Comparative analysis of human DNA extraction methods and mitochondrial DNA HV1 and HV2 haplogroup determination

Abstract

The high integrity of extracted DNA is necessary for the determination of human haplogroups, based on the mitochondrial DNA (mtDNA) marker sequences. The study aims were to isolate the total DNA from selected human samples and establish a protocol that gives the best yield and proper purity of DNA material for further analysis. Furthermore, human hypervariable regions - HV1 and HV2, located on mtDNA were sequenced to define human haplogroups.
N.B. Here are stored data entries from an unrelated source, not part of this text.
(* ===== verification/UsrSem.v ===== *)
(** * Semaphores for user processes (src/buenos/proc/usr_sem.c, usr_sem.h)

    A table of named blocks, each with a semaphore of the kernel behind it; the
    handle of a user process is the address of a block.  The sections under the
    spin lock are atomic; a P that has to wait ends, as in [Semaphore], with
    another thread on the processor. *)

From S2P Require Import Prelude Libc Sched SchedSpec Semaphore.
Local Open Scope Z_scope.

Definition MAX_USR_SEM : Z := 32.
Definition MAX_USR_SEM_NAME : Z := 32.
Definition USR_SEM_ERROR_NOT_IN_USE : Z := -1.
Definition SIZEOF_USR_SEM_BLOCK : Z := 4 + 32 + 4.

(** [usr_sem_state_t] *)
Inductive usr_sem_state := USR_SEM_FREE | USR_SEM_USED.
#[global] Instance usr_sem_state_eq : EqDecision usr_sem_state.
Proof. solve_decision. Defined.

(** [usr_sem_block_t]; the semaphore is its index, [None] for a null pointer. *)
Record usr_sem_block := mk_block { b_state : usr_sem_state; b_name : bytes; kernel_sem : option Z }.

Section usr_sem.
Context {Q : Type} `{SleepQueue Q}.
(** The addresses of [semaphore_table] and [usr_sem_table]. *)
Context (sems_addr table_addr : Z).

Record usems := mk_usems { usr_sem_table : list usr_sem_block; k_sems : @sems Q }.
For extraction, samples of buccal mucosa from ten human volunteers were taken and three different protocols were used (a method with ammonium acetate, a salting-out method and GeneJET Genomic DNA Purification Kit (Thermo Fisher Scientific)). Concentration and purity of DNA were measured on BioPhotometer. Sequencing was performed by Sanger method on 3130 Genetic Analyzer (Applied Biosystems) with commercial BigDye™ Terminator v3.1 Cycle Sequencing Kit (Applied Biosystems). Sequences were processed using Chromas and MEGA software and compared with sequence databases with BLAST tool on NCBI. Haplogroups and mutations were determined in the MITOMAP online database. Results of extraction indicated that the Purification Kit gives the highest concentration of DNA (11.86±0.63) and low purity (1.17±0.02), while a method with ammonium acetate gave the best purity (1.67±0.17). Sequencing obtained on DNA extracted with a commercial kit, gave 5 different human haplogroups U2e, T1a, J1c, H2a, K. In conclusion, it is recommended to use the Purification Kit for obtaining high integrity DNA that can be used for effective sequencing. Determination of haplogroups and haplotypes can reveal our ancestry and have important implications in molecular systematics, phylogenetics and phylogeography.